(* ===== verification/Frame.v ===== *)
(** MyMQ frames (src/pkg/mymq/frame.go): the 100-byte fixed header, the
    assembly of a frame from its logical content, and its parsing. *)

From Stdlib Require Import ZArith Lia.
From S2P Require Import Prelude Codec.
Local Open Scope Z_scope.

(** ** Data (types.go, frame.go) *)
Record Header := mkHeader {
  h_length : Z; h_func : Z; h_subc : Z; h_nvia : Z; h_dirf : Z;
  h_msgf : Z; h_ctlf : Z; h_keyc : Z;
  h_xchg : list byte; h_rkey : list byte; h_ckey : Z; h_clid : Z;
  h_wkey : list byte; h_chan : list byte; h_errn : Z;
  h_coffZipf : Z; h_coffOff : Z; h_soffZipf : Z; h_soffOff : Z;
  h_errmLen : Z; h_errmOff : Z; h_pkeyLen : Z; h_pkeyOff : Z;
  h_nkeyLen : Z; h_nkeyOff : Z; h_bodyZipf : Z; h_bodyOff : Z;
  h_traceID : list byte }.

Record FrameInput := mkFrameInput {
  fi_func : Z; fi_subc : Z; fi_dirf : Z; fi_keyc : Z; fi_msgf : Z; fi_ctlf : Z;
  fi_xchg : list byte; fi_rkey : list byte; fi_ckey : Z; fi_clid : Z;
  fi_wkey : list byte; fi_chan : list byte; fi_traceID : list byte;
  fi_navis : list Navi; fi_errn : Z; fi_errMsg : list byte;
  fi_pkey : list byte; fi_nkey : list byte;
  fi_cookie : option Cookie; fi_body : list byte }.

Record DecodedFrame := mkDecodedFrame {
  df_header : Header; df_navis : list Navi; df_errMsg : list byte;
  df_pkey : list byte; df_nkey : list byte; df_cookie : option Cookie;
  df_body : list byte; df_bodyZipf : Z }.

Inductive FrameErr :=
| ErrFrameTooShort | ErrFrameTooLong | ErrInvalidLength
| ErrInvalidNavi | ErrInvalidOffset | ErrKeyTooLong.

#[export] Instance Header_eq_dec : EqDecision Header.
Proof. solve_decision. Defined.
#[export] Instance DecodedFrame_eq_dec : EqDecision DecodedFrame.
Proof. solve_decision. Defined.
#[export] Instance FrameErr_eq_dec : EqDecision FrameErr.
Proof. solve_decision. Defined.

__________

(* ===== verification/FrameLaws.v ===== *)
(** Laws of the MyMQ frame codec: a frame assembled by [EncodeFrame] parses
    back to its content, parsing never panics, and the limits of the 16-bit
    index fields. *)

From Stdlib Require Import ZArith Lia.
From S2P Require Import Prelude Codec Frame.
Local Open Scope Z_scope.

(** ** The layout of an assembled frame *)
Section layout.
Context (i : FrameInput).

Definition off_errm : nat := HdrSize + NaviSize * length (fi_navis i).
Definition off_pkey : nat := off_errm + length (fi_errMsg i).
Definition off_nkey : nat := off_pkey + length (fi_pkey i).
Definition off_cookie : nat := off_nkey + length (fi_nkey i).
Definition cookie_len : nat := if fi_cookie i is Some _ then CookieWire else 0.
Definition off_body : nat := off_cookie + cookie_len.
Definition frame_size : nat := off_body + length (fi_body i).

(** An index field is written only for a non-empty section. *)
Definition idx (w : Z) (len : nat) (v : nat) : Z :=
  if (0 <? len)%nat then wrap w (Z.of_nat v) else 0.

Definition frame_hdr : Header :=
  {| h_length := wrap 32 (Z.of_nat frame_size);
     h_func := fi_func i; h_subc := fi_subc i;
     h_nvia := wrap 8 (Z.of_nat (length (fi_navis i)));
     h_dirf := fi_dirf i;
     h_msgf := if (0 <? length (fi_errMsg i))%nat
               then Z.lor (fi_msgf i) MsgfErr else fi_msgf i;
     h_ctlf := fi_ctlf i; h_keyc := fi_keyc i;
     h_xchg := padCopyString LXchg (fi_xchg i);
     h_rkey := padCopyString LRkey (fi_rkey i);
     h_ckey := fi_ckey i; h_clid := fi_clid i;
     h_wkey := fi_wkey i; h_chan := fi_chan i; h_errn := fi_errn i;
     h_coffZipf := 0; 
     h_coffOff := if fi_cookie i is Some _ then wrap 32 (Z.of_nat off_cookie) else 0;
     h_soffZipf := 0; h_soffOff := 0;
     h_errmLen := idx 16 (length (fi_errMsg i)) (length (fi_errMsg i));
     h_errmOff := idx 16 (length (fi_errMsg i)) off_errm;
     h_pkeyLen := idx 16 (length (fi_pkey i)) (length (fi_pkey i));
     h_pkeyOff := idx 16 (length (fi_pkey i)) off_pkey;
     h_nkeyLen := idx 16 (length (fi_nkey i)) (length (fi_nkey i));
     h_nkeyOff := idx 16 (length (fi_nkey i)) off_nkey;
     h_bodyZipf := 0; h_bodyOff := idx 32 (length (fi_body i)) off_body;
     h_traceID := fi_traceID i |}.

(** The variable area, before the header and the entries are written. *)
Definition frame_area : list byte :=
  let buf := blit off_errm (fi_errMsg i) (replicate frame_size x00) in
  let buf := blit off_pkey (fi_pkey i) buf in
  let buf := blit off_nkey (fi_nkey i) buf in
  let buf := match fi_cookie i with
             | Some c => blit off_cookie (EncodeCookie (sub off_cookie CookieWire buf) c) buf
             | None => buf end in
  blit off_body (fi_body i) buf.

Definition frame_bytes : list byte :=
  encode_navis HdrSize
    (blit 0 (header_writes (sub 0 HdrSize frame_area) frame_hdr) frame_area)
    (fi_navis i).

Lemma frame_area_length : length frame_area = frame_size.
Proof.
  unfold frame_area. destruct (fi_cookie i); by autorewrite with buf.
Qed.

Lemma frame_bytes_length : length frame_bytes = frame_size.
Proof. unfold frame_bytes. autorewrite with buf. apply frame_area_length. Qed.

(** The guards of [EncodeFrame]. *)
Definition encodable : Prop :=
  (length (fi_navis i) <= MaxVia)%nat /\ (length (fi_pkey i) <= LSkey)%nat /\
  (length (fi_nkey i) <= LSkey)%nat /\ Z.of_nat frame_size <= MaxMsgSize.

__________

[Try it] Could you write out, exactly as they stand, only the lines above that begin at the line with "h_bodyZipf := 0;" and stop after the line with "Definition frame_area : list"?

[Final answer]
     h_bodyZipf := 0; h_bodyOff := idx 32 (length (fi_body i)) off_body;
     h_traceID := fi_traceID i |}.

(** The variable area, before the header and the entries are written. *)
Definition frame_area : list byte :=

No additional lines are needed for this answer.